Seattle’s Yankee Clipper Sea Scouts honor the opening of the Hiram Chittenden Locks 100 years ago this month

Seattle Sea Scout Ship Yankee Clipper was “Dressed” for the occasion when members of the 2017 crew took their ship out to participate in the parade on July 9th to mark the 100th year of of the opening of Seattle’s Hiram Chittenden Locks and the Lake Washington Ship canal.

YC in the Parade to the Locks

When the Corp of Engineers open the locks in 1917 the industries of Seattle boomed with boat building, fishing, manufacturing, timber and a little known startup on Lake Union….The Boeing Aircraft Company.  In all about 50 historic Seattle vessels took to the water Sunday for a parade from Lake Union, down the canal to the locks in Ballard, and then back to Lake Union.  Three of the of the boats in the parade had made this parade once before. They where in the original parade that opened the locks 100 year ago.

With her keel laid at the Puget Sound Naval Shipyard during World War 2, and commissioned as a Sea Scout ship in 1950, the current Yankee Clipper (the unit has been in operations with other vessels as far back as the 1930’s) has traversed the Locks hundreds of times carrying young Seattle men and women to adventures all around the waters of western Washington and British Columbia.

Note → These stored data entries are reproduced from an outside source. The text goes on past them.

(** The buffer only ever holds a prefix of what the peer sends. *)
Lemma recv_loop_buffer (script : list recv_result) (b : string)
  (st : read_state) :
  recv_loop script (buffered b) = Some st ->
  exists got rest, st = buffered (b ++ got) /\ received script = got ++ rest.
Proof.
  revert b; induction script as [|r script IH]; intros b H.
  - injection H as <-. exists "", "". now rewrite app_empty_r.
  - destruct r as [data | [|]]; simpl in H.
    + destruct (String.length data =? 0)%nat.
      { injection H as <-. exists "", (data ++ received script).
        now rewrite app_empty_r. }
      rewrite absorb_buffered in H.
      destruct (complete (buffered (b ++ data))).
      { injection H as <-. exists data, (received script). auto. }
      destruct (String.length data <? CHUNK)%nat.
      { injection H as <-. exists data, (received script). auto. }
      destruct (IH _ H) as (got & rest & -> & E).
      exists (data ++ got), rest. simpl.
      rewrite E, !app_assoc_s. auto.
    + destruct (IH _ H) as (got & rest & -> & E). eauto.
    + discriminate.
Qed.

(** X6: when what the peer sends holds no header terminator, framing
    fails and the connection is answered 400 Bad Request, whatever the
    routes and the files. *)
Theorem no_terminator_is_bad_request :
  forall (s : Server) (fs : FileSystem) (script : list recv_result),
    find CRLFCRLF (received script) 0 = None ->
    read_request script = None
    /\ handle_client s fs script = error_response 400 "Bad Request".
Proof.
  intros s fs script H.
  assert (R : read_request script = None).
  { unfold read_request. rewrite buffered_init.
    destruct (recv_loop script (buffered "")) as [st|] eqn:L; [|reflexivity].
    destruct (recv_loop_buffer _ _ _ L) as (got & rest & -> & E).
    simpl in *. rewrite E in H.
    apply find_app_none in H; [|discriminate].
    destruct (empty got); [reflexivity |]. now rewrite H. }
  split; [exact R |]. unfold handle_client. now rewrite R.
Qed.

Lemma no_terminator_is_bad_request_witness :
  response_text
    (handle_client new_server (fun _ => None)
       [Received ("GET / HTTP/1.1" ++ CRLF); RecvFailed true;
        Received ("Host: x" ++ CRLF)])
  = "HTTP/1.1 400 Bad Request" ++ CRLF
      ++ "Content-Type: text/plain" ++ CRLF
      ++ "Content-Length: 11" ++ CRLF
      ++ "Connection: close" ++ CRLF ++ CRLF ++ "Bad Request".
Proof.
  refine (eq_trans
            (f_equal response_text
               (proj2 (no_terminator_is_bad_request
                         new_server (fun _ => None)
                         [Received ("GET / HTTP/1.1" ++ CRLF); RecvFailed true;
                          Received ("Host: x" ++ CRLF)] _))) _).
  - vm_compute. reflexivity.
  - vm_compute. reflexivity.
Defined.

Lemma read_word_no_space (s : string) : no_space (fst (read_word s)).
Proof.
  unfold no_space. induction s as [|c s IH]; simpl; [reflexivity |].
  destruct (isspace c) eqn:E; [reflexivity |].
  destruct (read_word s) as [w r]. simpl in *. now rewrite E, IH.
Qed.

Lemma parse_headers_loop_ordered (fuel : nat) (raw : string)
  (header_end pos : nat) (headers out : StdMap.t string) :
  StdMap.ordered headers ->
  parse_headers_loop fuel raw header_end pos headers = Some out ->
  StdMap.ordered out.
Proof.
  revert pos headers; induction fuel as [|fuel IH]; intros pos hs O H;
    [discriminate |].
  simpl in H. destruct (pos <? header_end)%nat; [|now injection H as <-].
  destruct (find CRLF raw pos) as [next|]; [|now injection H as <-].
  destruct (header_end <? next)%nat; [now injection H as <-|].
  destruct (find_chr ":" _).
  - eapply IH; [|exact H]. now apply set_ordered.
  - eapply IH; [|exact H]. exact O.
Qed.

Lemma strtoull_bound (s : string) : (strtoull s <= ULLONG_MAX)%N.
Proof.
  unfold strtoull.
  destruct (match drop (skip_space s) s with
            | String "-" r => (true, r)
            | String "+" r => (false, r)
            | _ => (false, drop (skip_space s) s)
            end) as [neg s2].
  destruct (N.ltb_spec ULLONG_MAX (digits_value s2 0)) as [L|L];
    [apply N.le_refl |].
  destruct neg; [|exact L].
  pose proof (N.mod_upper_bound (SIZE_MODULUS - digits_value s2 0)
                                SIZE_MODULUS) as U.
  unfold ULLONG_MAX, SIZE_MODULUS in *. lia.
Qed.

Lemma extract_content_length_bound (headers : string) :
  (extract_content_length headers <= ULLONG_MAX)%N.
Proof.
  unfold extract_content_length.
  assert (G : forall fuel pos v,
             extract_content_length_loop fuel headers pos = Some v ->
             (v <= ULLONG_MAX)%N).
  { induction fuel as [|fuel IH]; intros pos v H; [discriminate |].
    simpl in H. destruct (pos <? String.length headers)%nat.
    - destruct (find_chr ":" _); [|now apply IH in H].
      destruct (negb _); [now apply IH in H |].
      injection H as <-. apply strtoull_bound.
    - injection H as <-. unfold ULLONG_MAX. lia. }
  destruct (extract_content_length_loop _ headers 0) eqn:E;
    [now apply G in E | unfold ULLONG_MAX; lia].
Qed.

(** X7: a request that is framed and parsed has a method and a path that
    are not empty and hold no white space, headers in ascending key
    order, and a declared length that fits [size_t]. *)
Theorem parsed_request_shape :
  forall (script : list recv_result) (p : ParsedRequest),
    read_request script = Some p ->
    Request.method (request p) <> ""
    /\ Request.path (request p) <> ""
    /\ no_space (Request.method (request p))
    /\ no_space (Request.path (request p))
    /\ StdMap.ordered (Request.headers (request p))
    /\ (content_length p <= ULLONG_MAX)%N.
Proof.
  intros script p H. unfold read_request in H.
  destruct (recv_loop script read_init) as [st|] eqn:Lp; [|discriminate].
  destruct (empty (buffer st)); [discriminate |].
  assert (B : forall h cl,
             match found st with
             | Some h => Some (h, declared st)
             | None =>
                 match find CRLFCRLF (buffer st) 0 with
                 | None => None
                 | Some h =>
                     Some (h, extract_content_length
                                (substr (buffer st) 0 (h + 2)))
                 end
             end = Some (h, cl) -> (cl <= ULLONG_MAX)%N).
  { intros h cl E. rewrite buffered_init in Lp.
    destruct (recv_loop_buffer _ _ _ Lp) as (got & rest & -> & _).
    simpl in E. destruct (find CRLFCRLF got 0); [|discriminate].
    injection E as _ <-. apply extract_content_length_bound. }
  match type of H with
  | match ?l with _ => _ end = _ => destruct l as [[h cl]|]; [|discriminate]
  end.
  specialize (B h cl eq_refl).
  destruct (_ <? _)%N; [discriminate |].
  unfold parse_request in H.
  destruct (find CRLF (buffer st) 0) as [line_end|]; [|discriminate].
  destruct (parse_headers_loop (S h) (buffer st) h (line_end + 2)
                               StdMap.empty) as [hs|] eqn:L.
  - apply parse_headers_loop_ordered in L; [|apply empty_ordered].
    pose proof (read_word_no_space
                  (drop (skip_space (substr (buffer st) 0 line_end))
                        (substr (buffer st) 0 line_end))) as Nm.
    fold (extract_token (substr (buffer st) 0 line_end)) in Nm.
    destruct (extract_token (substr (buffer st) 0 line_end))
      as [method rest1].
    pose proof (read_word_no_space (drop (skip_space rest1) rest1)) as Np.
    fold (extract_token rest1) in Np.
    destruct (extract_token rest1) as [path rest2].
    destruct (empty method) eqn:Em; [discriminate |].
    destruct (empty path) eqn:Ep; [discriminate |].
    cbn [orb] in H. injection H as <-. cbn.
    repeat split; try assumption.
    + intros ->. discriminate.
    + intros ->. discriminate.
  - destruct (extract_token (substr (buffer st) 0 line_end)) as [m r1].
    destruct (extract_token r1) as [pa r2].
    destruct (empty m || empty pa); discriminate.
Qed.

Lemma parsed_request_shape_witness :
  let script := [Received ("GET /a HTTP/1.1" ++ CRLF ++ "B: 1" ++ CRLF
                           ++ "A: 2" ++ CRLF ++ CRLF)] in
  let p := mkParsed (Request.mk "GET" "/a" "" [("A", "2"); ("B", "1")]) 27 0 in
  read_request script = Some p
  /\ StdMap.ordered (Request.headers (request p)).
Proof.
  intros script p.
  assert (R : read_request script = Some p) by (vm_compute; reflexivity).
  split; [exact R |].
  exact (proj1 (proj2 (proj2 (proj2 (proj2
           (parsed_request_shape script p R)))))).
Defined.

Crew looking summer snappy

There were all sorts of dignitaries present for the parade including Washington Governor Jay Inslee and the descendants of Brigadier General Hiram M. Chittenden who oversaw the construction of the locks.  Commodore John Kelly (now age 96) was aboard the Yankee Clipper as our own special guest of honor.

Seattle Sea Scouts know Mr. Kelly

It was Mr. Kelly who on returning from World War Two as a naval architect decided that the best thing to do with the old motor troop boat that the Navy had given the Sea Scouts was to make her 4 feel longer, put a deck on her, build a cabin, and…while they were at it…add masts, bowsprit and a heavy keel.  With Kelly’s design the former a motor boat becomes a gaff rigged ketch. Seattle boatwrights have spent decades following the lines laid down by Commodore Kelly to create amazing vessels.

In the last year, the Yankee Clipper has undergone extensive repairs to her aging decks to make sure that she remains in fine form to continue in the role she has filled in Seattle for decades….as the place where young women and men take the wheel from the skipper, and point her bow toward where they want to go on the water.  With newly stepped masts, the Yankee Clipper and her crew will be heading out to the San Juan Islands in August for another Long Cruise full of fun, training, sailing and memories.